01 - Preheat the oven to 400°F. Butter a medium gratin or baking dish and set aside.
02 - In a medium saucepan over medium heat, melt 2 tbsp butter. Add the finely chopped shallot and minced garlic, sautéing for 2 to 3 minutes until soft and fragrant.
03 - Stir in the heavy cream, whole milk, cream cheese, and Dijon mustard. Continue cooking and stirring until the cream cheese has fully melted and the mixture is smooth.
04 - Reduce heat to low. Gradually add the shredded Gruyère and sharp cheddar cheese, stirring constantly until completely melted and incorporated. Season with paprika, cayenne pepper, sea salt, and black pepper.

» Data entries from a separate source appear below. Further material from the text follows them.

Lemma build_heap_round rgs k es_rgs heap key g primary order :
  queues_inv rgs k es_rgs heap -> 0 <= k < 18446744073709551615 ->
  rgs !! key = Some g -> head (rg_extent_servers_ g) = Some primary ->
  exists es_rgs' heap',
    build_heap_loop rgs (key :: order) es_rgs heap = build_heap_loop rgs order es_rgs' heap' /\
    queues_inv rgs (k + 1) es_rgs' heap' /\ is_Some (es_rgs' !! primary).
Proof.
  intros [Hq Hh] Hk Hg Hp. cbn [build_heap_loop]. rewrite Hg. cbn [mbind option_bind].
  rewrite Hp. cbn [mbind option_bind].
  assert (Hkey : is_Some (rgs !! key)) by eauto.
  destruct (es_rgs !! primary) as [er|] eqn:Ee.
  - destruct (map_Forall_lookup_1 _ _ _ _ Hq Ee) as [(Hw & Hne & Hf) Hle].
    destruct (pq_push_total (RGCmp rgs) (fun x => is_Some (rgs !! x)) (RGCmp_total rgs) (er_heap er) key Hf Hkey) as [q Eq].
    rewrite Eq. cbn [mbind option_bind]. apply pq_push_perm in Eq. do 2 eexists. split; [done|]. split; [split|].
    + apply map_Forall_insert_2; [|eapply map_Forall_impl; [exact Hq|]; intros ? ? [? ?]; split; [done|lia]].
      split; [split_and!; cbn; [lia|lia|by intros ->; apply Permutation_nil_l in Eq|rewrite Eq; by constructor]|cbn; lia].
    + intros p. rewrite Hh. destruct (decide (p = primary)) as [->|]; [rewrite lookup_insert_eq, Ee; naive_solver|].
      by rewrite lookup_insert_ne.
    + rewrite lookup_insert_eq. eauto.
  - destruct (pq_push_total (RGCmp rgs) (fun x => is_Some (rgs !! x)) (RGCmp_total rgs) [] key) as [q Eq]; [constructor|done|].
    rewrite Eq. cbn [mbind option_bind]. apply pq_push_perm in Eq.
    set (er := mkEsRg primary 1 _ q). set (es_rgs1 := <[primary := er]> es_rgs).
    assert (Hq1 : map_Forall (fun _ er => queue_ok rgs er /\ er_weight er <= k + 1) es_rgs1).
    { apply map_Forall_insert_2; [|eapply map_Forall_impl; [exact Hq|]; intros ? ? [? ?]; split; [done|lia]].
      split; [split_and!; cbn; [lia|lia|by intros ->; apply Permutation_nil_l in Eq|rewrite Eq; by repeat constructor]|cbn; lia]. }
    assert (Hs1 : forall p, p ∈ primary :: heap <-> is_Some (es_rgs1 !! p)).
    { intros p. rewrite elem_of_cons, Hh. unfold es_rgs1.
      destruct (decide (p = primary)) as [->|]; [rewrite lookup_insert_eq; naive_solver|].
      rewrite lookup_insert_ne by done. naive_solver. }
    assert (Hall : forall p, p ∈ primary :: heap -> has_queue rgs es_rgs1 p).
    { intros p [e He]%Hs1. exists e. split; [done|]. by destruct (map_Forall_lookup_1 _ _ _ _ Hq1 He). }
    destruct (pq_push_total (EsRgCmp es_rgs1) (has_queue rgs es_rgs1) (EsRgCmp_total rgs es_rgs1) heap primary)
      as [heap' Eh]; [apply Forall_forall; intros; apply Hall; by right|apply Hall; left|].
    rewrite Eh. cbn [mbind option_bind]. apply pq_push_perm in Eh. do 2 eexists. split; [done|].
    split; [split; [done|]|apply Hs1; left]. intros p. by rewrite Eh.
Qed.

Lemma build_heap_loop_spec rgs order k es_rgs heap :
  queues_inv rgs k es_rgs heap -> 0 <= k -> k + Z.of_nat (length order) < 18446744073709551616 ->
  (forall key, key ∈ order -> exists g p, rgs !! key = Some g /\ head (rg_extent_servers_ g) = Some p) ->
  exists es_rgs' heap', build_heap_loop rgs order es_rgs heap = Some (es_rgs', heap') /\
    queues_inv rgs (k + Z.of_nat (length order)) es_rgs' heap' /\ (order <> [] \/ heap <> [] -> heap' <> []).
Proof.
  revert k es_rgs heap. induction order as [|key order IH]; intros k es_rgs heap Hinv Hk Hlen Hkeys.
  { exists es_rgs, heap. cbn [length]. replace (k + Z.of_nat 0) with k by lia. split_and!; try done. by intros [|]. }
  cbn [length] in Hlen. destruct (Hkeys key) as (g & p & Hg & Hp); [left|].
  destruct (build_heap_round rgs k es_rgs heap key g p order) as (es_rgs1 & heap1 & -> & Hinv1 & Hsome); [done|lia|done|done|].
  destruct (IH (k + 1) es_rgs1 heap1 Hinv1) as (es_rgs' & heap' & -> & Hinv' & Hne); [lia|lia|intros; apply Hkeys; by right|].
  exists es_rgs', heap'. split; [done|]. split.
  - cbn [length]. by replace (k + Z.of_nat (S (length order))) with (k + 1 + Z.of_nat (length order)) by lia.
  - intros _. apply Hne. right. intros ->. apply Hinv1 in Hsome. by apply elem_of_nil in Hsome.
Qed.

(** A manager that can hand out groups. *)
Definition mgr_wf (m : RgManager) : Prop :=
  es_rg_heap_ m <> [] /\ Forall (has_queue (rg_map_ m) (es_rgs_ m)) (es_rg_heap_ m) /\
  map_Forall (fun key g => rg_id_ g = key /\ key <> "") (rg_map_ m).

Lemma build_heap_spec m :
  es_rg_heap_ m = [] -> rg_map_ m <> ∅ -> Z.of_nat (size (rg_map_ m)) < 18446744073709551616 ->
  map_Forall (fun key g => rg_id_ g = key /\ key <> "" /\ rg_extent_servers_ g <> []) (rg_map_ m) ->
  exists m', build_heap m = Some m' /\ rg_map_ m' = rg_map_ m /\ mgr_wf m'.
Proof.
  intros He Hne Hsz Hg. unfold build_heap. rewrite He.
  assert (Hlen : length (rg_order (rg_map_ m)) = size (rg_map_ m))
    by (unfold rg_order; by rewrite length_fmap, length_map_to_list).
  destruct (build_heap_loop_spec (rg_map_ m) (rg_order (rg_map_ m)) 0 ∅ [])
    as (es_rgs & heap & -> & [Hq Hh] & Hne').
  - split; [apply map_Forall_empty|]. intros p. rewrite lookup_empty. split; [by intros ?%elem_of_nil|by intros []].
  - lia.
  - rewrite Hlen. lia.
  - intros key [g Hk]%rg_order_elem. destruct (map_Forall_lookup_1 _ _ _ _ Hg Hk) as (_ & _ & Hs).
    destruct (rg_extent_servers_ g) as [|p l] eqn:Es; [done|]. exists g, p. by rewrite Es.
  - cbn [mbind option_bind]. eexists. split; [done|]. split; [done|]. split_and!; cbn.
    + apply Hne'. left. intros Hnil. apply Hne. apply map_eq. intros i. rewrite lookup_empty.
      destruct (rg_map_ m !! i) eqn:Ei; [|done]. exfalso.
      assert (i ∈ rg_order (rg_map_ m)) by (apply rg_order_elem; eauto). rewrite Hnil in *. by eapply elem_of_nil.
    + apply Forall_forall. intros p Hp. apply Hh in Hp as [er Her]. exists er. split; [done|].
      by destruct (map_Forall_lookup_1 _ _ _ _ Hq Her).
    + eapply map_Forall_impl; [exact Hg|]. naive_solver.
Qed.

05 - Gently fold in the jumbo lump crab meat, chopped parsley, and chives, taking care not to break apart the crab lumps. Remove from heat.
06 - Spoon the crab mixture evenly into the prepared gratin dish, spreading it into an even layer.
07 - In a small bowl, combine the panko breadcrumbs, melted butter, and grated Parmesan cheese. Sprinkle the mixture evenly over the surface of the crab filling.
08 - Bake for 20 to 25 minutes until the filling is hot and bubbly and the topping is a deep golden brown.
09 - Allow the gratin to rest for 5 minutes before serving. Garnish with additional chopped parsley and chives if desired.